(Records contained in a dataset)

══════════════════════════════

(* ===== verification/FileCommands.v ===== *)
(** * The commands for files, [shell/commands/fs.c]

    The commands work on the working directory [cwd], an array of 256 characters, and on the
    files, the directories, the output and the pointing devices, which are classes.  The
    argument of a command is an array that holds a string. *)

From Stdlib Require Import ZArith Lia String.
From stdpp Require Import base list numbers.
From S2P Require Import Prelude CString Vfs Buffer Font Console Window.
Open Scope Z_scope.
Set Default Goal Selector "!".

Definition MAX_PATH_LEN : Z := 256.
Definition TERM_DEFAULT : Z := 0xFFFFFFFF.
Definition TERM_ERROR : Z := 0xFFFF0000.
Definition TERM_COMMAND : Z := 0xFFFFFFFF.
Definition TERM_SUCCESS : Z := 0xFFFFFFFF.
Definition TERM_INFO : Z := 0xFFFFFFFF.

(** A child of a directory. *)
Record entry := mk_entry { en_name : str; en_type : Z; en_size : Z }.

Class Directories (W : Type) := {
  dr_resolve : str → M W (option (Z * list entry));  (** [fs_resolve]: the type of a node, its children *)
  dr_mkdir : str → M W Z;                            (** [fs_mkdir] *)
  dr_mount : str → str → str → M W Z;                (** [fs_mount] *)
}.
(** The keyboard and the mice; [true] is the one on the USB. *)
Class Pointers (W : Type) := {
  kb_interrupt_count : M W Z;
  kb_has_key : M W Z;
  pd_initialized : bool → M W Z;
  pd_interrupt_count : bool → M W Z;
  pd_position : bool → M W (Z * Z);
  pd_buttons : bool → M W Z;
  pd_test_mode : bool → M W unit;
  pd_force_update : bool → M W unit;
  pd_set_position : Z → Z → M W unit;
  pd_reload_cursor : M W unit;
  pd_sensitivity : M W Z;
  pd_set_sensitivity : Z → M W unit;
}.

Record commands (W : Type) := mk_commands { cwd : list Z; cm_world : W }.
Arguments mk_commands {W}.
Arguments cwd {W}.
Arguments cm_world {W}.

(** [full_path]: the path itself when it begins with a slash, and otherwise from [cwd] on. *)
Definition path_from (cwd path : list Z) : option (list Z) :=
  c ← arr_get path 0;
  if c =? 47 then str_copy (replicate 256 0) path else
  full_path ← str_copy (replicate 256 0) cwd;
  n ← str_len cwd;
  l ← arr_get cwd (n - 1);
  full_path ← (if l =? 47 then Some full_path else str_append full_path (lit "/"));
  str_append full_path path.

(** [for (p = cwd; *p; p++) if ( *p == '/') last_slash = p;] *)
Fixpoint last_slash (a : list Z) (i last : Z) : option Z :=
  match a with
  | [] => None
  | c :: a' => if c =? 0 then Some last else last_slash a' (i + 1) (if c =? 47 then i else last)
  end.

(** A word goes into an array of 64: the array, and what is left of the arguments. *)
Fixpoint take_word (args word : list Z) (i : Z) : option (list Z * list Z) :=
  match args with
  | [] => None
  | c :: args' =>
      if (c =? 0) || (c =? 32) then w ← arr_set word i 0; Some (w, args)
      else w ← arr_set word i c; take_word args' w (i + 1)
  end.

(** [new_div] from the digits of the argument, whatever is between them. *)
Fixpoint digits_value (a : list Z) (v : Z) : option Z :=
  match a with
  | [] => None
  | c :: a' =>
      if c =? 0 then Some v
      else digits_value a' (if (48 <=? c) && (c <=? 57) then i32 (v * 10 + (c - 48)) else v)
  end.
(** The digits at the start: their value and what follows. *)
Fixpoint digits_prefix (a : list Z) (v : Z) : option (Z * list Z) :=
  match a with
  | [] => None
  | c :: a' => if (48 <=? c) && (c <=? 57) then digits_prefix a' (i32 (v * 10 + (c - 48))) else Some (v, a)
  end.

Section commands.
  Context {W : Type} `{!Window.Files W} `{!Directories W} `{!Printers W} `{!Pointers W}.
  Abbreviation S := (commands W).

Definition with_cwd (d : list Z) (s : S) : S := mk_commands d (cm_world s).
Definition on_world {B} (m : M W B) : M S B := zoom cm_world (λ w s, mk_commands (cwd s) w) m.
Definition term (t : str) (color : Z) : M S unit := on_world (pr_terminal t color).
Definition print (t : str) (color : Z) : M S unit := on_world (pr_print t color).
Definition full_path (path : list Z) : M S (list Z) := s ← get; of_option (path_from (cwd s) path).
(** The numeral of a number, through an array of [n] characters. *)
Definition term_uint (n : nat) (v color : Z) : M S unit :=
  b ← of_option (b ← str_copy (replicate n 0) (lit ""); str_append_uint b (u32 v));
  term (c_text b) color.

Definition cat_step (fd : Z) (buf : list Z) : M S (list Z + unit) :=
  '(bytes, got) ← on_world (f_read fd 255);
  if bytes <=? 0 then mret (inr tt) else
  buf ← of_option (if (length got <=? length buf)%nat then Some (got ++ drop (length got) buf) else None);
  buf ← of_option (arr_set buf bytes 0);
  term (c_text buf) TERM_DEFAULT;;
  mret (inl buf).
Definition cmd_cat (fuel : nat) (s : list Z) : M S unit :=
  c ← of_option (arr_get s 0);
  if c =? 0 then term (chars "cat: missing file operand" ++ [10]) TERM_ERROR else
  p ← full_path s;
  fd ← on_world (f_open (c_text p) O_RDONLY);
  if fd <? 0 then
    term (chars "error: cannot open file: ") TERM_ERROR;;
    term (c_text p) TERM_ERROR;;
    term [10] TERM_ERROR
  else
    iterM fuel (cat_step fd) (replicate 256 0);;
    on_world (f_close fd);;
    term [10] TERM_DEFAULT.

Definition ls_entry (child : entry) : M S unit :=
  let dir := en_type child =? FS_DIR in
  let color := if dir then TERM_INFO else TERM_DEFAULT in
  term (en_name child) color;;
  term (if dir then [47] else if en_type child =? FS_DEV then [42] else []) color;;
  (if (en_type child =? FS_FILE) && (0 <? en_size child) then
     buf ← of_option (b ← str_copy (replicate 32 0) (lit " | "); b ← str_append_uint b (u32 (en_size child)); str_append b (lit " bytes"));
     term (c_text buf) TERM_INFO
   else mret tt);;
  term [32; 32] TERM_DEFAULT.
Fixpoint ls_entries (l : list entry) : M S unit :=
  match l with [] => mret tt | e :: l' => ls_entry e;; ls_entries l' end.
Definition cmd_ls (s : list Z) : M S unit :=
  c ← of_option (arr_get s 0);
  st ← get;
  dir ← on_world (dr_resolve (c_text (if c =? 0 then cwd st else s)));
  match dir with
  | None => term (chars "error: directory not found" ++ [10]) TERM_ERROR
  | Some (type, children) =>
      if negb (type =? FS_DIR) then term (chars "error: not a directory" ++ [10]) TERM_ERROR
      else ls_entries children;; term [10] TERM_DEFAULT
  end.

Definition cd_up : M S unit :=
  s ← get;
  i ← of_option (last_slash (cwd s) 0 0);
  d ← of_option (if i =? 0 then str_copy (cwd s) (lit "/") else arr_set (cwd s) i 0);
  modify (with_cwd d).
Definition cd_to (path : list Z) : M S unit :=
  p ← full_path path;
  dir ← on_world (dr_resolve (c_text p));
  match dir with
  | None => print (chars "cd: directory not found: ") red;; print (c_text p) red;; print [10] red
  | Some (type, _) =>
      if negb (type =? FS_DIR) then print (chars "cd: not a directory: ") red;; print (c_text p) red;; print [10] red
      else
        s ← get;
        d ← of_option (str_copy (cwd s) p);
        n ← of_option (str_len d);
        l ← of_option (if 1 <? n then arr_get d (n - 1) else Some 47);
        d ← of_option (if l =? 47 then Some d else str_append d (lit "/"));
        modify (with_cwd d)
  end.
Definition cmd_cd (s : list Z) : M S unit :=
  c ← of_option (arr_get s 0);
  let path := if c =? 0 then lit "/" else s in
  up ← of_option (str_equals path (lit ".."));
  if (up : bool) then cd_up else cd_to path.

Definition cmd_mkdir (s : list Z) : M S unit :=
  c ← of_option (arr_get s 0);
  if c =? 0 then term (chars "mkdir: missing directory name" ++ [10]) TERM_ERROR else
  p ← full_path s;
  r ← on_world (dr_mkdir (c_text p));
  if r <? 0 then
    term (chars "mkdir: cannot create directory: ") TERM_ERROR;; term (c_text p) TERM_ERROR;; term [10] TERM_ERROR
  else mret tt.

Definition cmd_touch (s : list Z) : M S unit :=
  c ← of_option (arr_get s 0);
  if c =? 0 then term (chars "touch: missing file name" ++ [10]) TERM_ERROR else
  p ← full_path s;
  fd ← on_world (f_open (c_text p) (Z.lor O_CREAT O_WRONLY));
  if fd <? 0 then
    term (chars "touch: cannot create file: ") TERM_ERROR;; term (c_text p) TERM_ERROR;; term [10] TERM_ERROR
  else on_world (f_close fd);; mret tt.

(** The three words of [mount]. *)
Definition mount_words (args : list Z) : option (list Z * list Z * list Z) :=
  '(src, args) ← take_word args (replicate 64 0) 0;
  args ← skip_blanks args;
  '(tgt, args) ← take_word args (replicate 64 0) 0;
  args ← skip_blanks args;
  '(type, _) ← take_word args (replicate 64 0) 0;
  Some (src, tgt, type).
Definition mount_message (head src tgt type : str) (color : Z) : M S unit :=
  term head color;; term src color;; term (chars " to ") color;; term tgt color;; term (chars " as ") color;;
  term type color;; term [10] color.
Definition cmd_mount (s : list Z) : M S unit :=
  c ← of_option (arr_get s 0);
  if c =? 0 then term (chars "mount: usage: mount <src> <tgt> <type>" ++ [10]) TERM_ERROR else
  '(src, tgt, type) ← of_option (mount_words s);
  r ← on_world (dr_mount (c_text src) (c_text tgt) (c_text type));
  if r <? 0 then mount_message (chars "mount: failed to mount ") (c_text src) (c_text tgt) (c_text type) TERM_ERROR
  else mount_message (chars "mounted ") (c_text src) (c_text tgt) (c_text type) TERM_SUCCESS.

(** ** The mice *)

Definition mouse_report (name : str) (usb : bool) : M S unit :=
  init ← on_world (pd_initialized usb);
  if truthy init then
    interrupts ← on_world (pd_interrupt_count usb);
    '(x, y) ← on_world (pd_position usb);
    buttons ← on_world (pd_buttons usb);
    term (name ++ chars " Mouse position: X=") TERM_DEFAULT;;
    term_uint 16 x TERM_INFO;;
    term (chars " Y=") TERM_DEFAULT;;
    term_uint 16 y TERM_INFO;;
    term [10] TERM_DEFAULT;;
    term (name ++ chars " Buttons: ") TERM_DEFAULT;;
    (if truthy (Z.land buttons 1) then term (chars "LEFT ") TERM_SUCCESS else mret tt);;
    (if truthy (Z.land buttons 2) then term (chars "RIGHT ") TERM_SUCCESS else mret tt);;
    (if truthy (Z.land buttons 4) then term (chars "MIDDLE ") TERM_SUCCESS else mret tt);;
    (if truthy buttons then mret tt else term (chars "NONE") TERM_INFO);;
    term [10] TERM_DEFAULT;;
    term (name ++ chars " Mouse interrupts: ") TERM_DEFAULT;;
    term_uint 16 interrupts TERM_COMMAND;;
    term [10] TERM_DEFAULT
  else term (name ++ chars " Mouse not initialized" ++ [10]) TERM_ERROR.

Definition on_word (s : list Z) (w : String.string) (m : M S unit) : M S unit :=
  b ← of_option (str_equals s (lit w)); if (b : bool) then m else mret tt.
Definition cmd_mouse (s : list Z) : M S unit :=
  n ← on_world kb_interrupt_count;
  term (chars "Keyboard interrupts: ") TERM_DEFAULT;;
  term_uint 16 n TERM_COMMAND;;
  term [10] TERM_DEFAULT;;
  k ← on_world kb_has_key;
  term (chars "Keyboard buffer: ") TERM_DEFAULT;;
  (if truthy k then term (chars "HAS DATA") TERM_SUCCESS else term (chars "EMPTY") TERM_ERROR);;
  term [10] TERM_DEFAULT;;
  mouse_report (chars "PS/2") false;;
  mouse_report (chars "USB") true;;
  on_word s "test" (on_world (pd_test_mode false);; on_world (pd_test_mode true);;
    term (chars "Test mode enabled - mice will move automatically" ++ [10]) TERM_SUCCESS);;
  on_word s "force" (on_world (pd_force_update false);; on_world (pd_force_update true);;
    term (chars "Forced mouse cursor update" ++ [10]) TERM_SUCCESS);;
  on_word s "usbtest" (on_world (pd_test_mode true);; term (chars "USB mouse test mode enabled" ++ [10]) TERM_INFO);;
  on_word s "ps2test" (on_world (pd_test_mode false);; term (chars "PS/2 mouse test mode enabled" ++ [10]) TERM_SUCCESS);;
  on_word s "cursor" (term (chars "Reloading mouse cursor to arrow..." ++ [10]) TERM_INFO;; on_world pd_reload_cursor;;
    term (chars "Cursor reloaded! Switch to GUI to see the arrow." ++ [10]) TERM_SUCCESS);;
  on_word s "sensitivity" (
    d ← on_world pd_sensitivity;
    b ← of_option (b ← str_copy (replicate 16 0) (lit ""); str_append_uint b (u32 d));
    term (chars "Current mouse sensitivity divider: ") TERM_DEFAULT;;
    term (c_text b) TERM_INFO;;
    term (chars " (higher = slower)" ++ [10]) TERM_DEFAULT;;
    term (chars "Use 'mouse sensitivity <1-4>' to change" ++ [10]) TERM_INFO);;
  p ← of_option (begins s (chars "sensitivity "));
  if (p : bool) then
    new_div ← of_option (digits_value (drop 12 s) 0);
    if (1 <=? new_div) && (new_div <=? 4) then
      on_world (pd_set_sensitivity new_div);;
      term (chars "Mouse sensitivity divider set to ") TERM_SUCCESS;;
      term_uint 16 new_div TERM_INFO;;
      term [10] TERM_SUCCESS
    else term (chars "Invalid sensitivity value. Use 1-4 (higher = slower)" ++ [10]) TERM_ERROR
  else mret tt.

Definition cmd_mousemove (args : list Z) : M S unit :=
  init ← on_world (pd_initialized false);
  if negb (truthy init) then term (chars "Mouse not initialized" ++ [10]) TERM_ERROR else
  p ← of_option (skip_blanks args);
  '(x, p) ← of_option (digits_prefix p 0);
  p ← of_option (skip_blanks p);
  '(y, p) ← of_option (digits_prefix p 0);
  let x := if x <? 0 then 0 else x in
  let y := if y <? 0 then 0 else y in
  on_world (pd_set_position x y);;
  term (chars "Mouse moved to: X=") TERM_DEFAULT;;
  term_uint 16 x TERM_INFO;;
  term (chars " Y=") TERM_DEFAULT;;
  term_uint 16 y TERM_INFO;;
  term [10] TERM_DEFAULT.

Definition cmd_cursor : M S unit :=
  term (chars "Reloading mouse cursor from BMP files..." ++ [10]) TERM_INFO;;
  on_world pd_reload_cursor;;
  term (chars "Cursor reloaded! Switch to GUI to see changes." ++ [10]) TERM_SUCCESS.
End commands.

(** ** Paths as strings *)

Definition path_of (p t : str) : str :=
  if bool_decide (list.head t = Some 47) then t else p ++ (if bool_decide (list.last p = Some 47) then [] else [47]) ++ t.

(** What is before the last slash; the directory above, as [cd ..] finds it. *)
Fixpoint cut_slash (r : str) : str := match r with [] => [] | c :: r' => if c =? 47 then r' else cut_slash r' end.
Definition above (p : str) : str := reverse (cut_slash (reverse p)).
Definition up (p : str) : str := if bool_decide (above p = []) then [47] else above p.

Lemma arr_get_first a t : holds a t → arr_get a 0 = Some (default 0 (list.head t)).
Proof. intros (_ & rest & ->). by destruct t. Qed.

══════════════════════════════

• [Task]:
Every line above from the line with "full_path ← (if" to the line with "c :: args' =>", inclusive, must be returned exactly; no other line belongs in the reply.

• [Answer section]:
  full_path ← (if l =? 47 then Some full_path else str_append full_path (lit "/"));
  str_append full_path path.

(** [for (p = cwd; *p; p++) if ( *p == '/') last_slash = p;] *)
Fixpoint last_slash (a : list Z) (i last : Z) : option Z :=
  match a with
  | [] => None
  | c :: a' => if c =? 0 then Some last else last_slash a' (i + 1) (if c =? 47 then i else last)
  end.

(** A word goes into an array of 64: the array, and what is left of the arguments. *)
Fixpoint take_word (args word : list Z) (i : Z) : option (list Z * list Z) :=
  match args with
  | [] => None
  | c :: args' =>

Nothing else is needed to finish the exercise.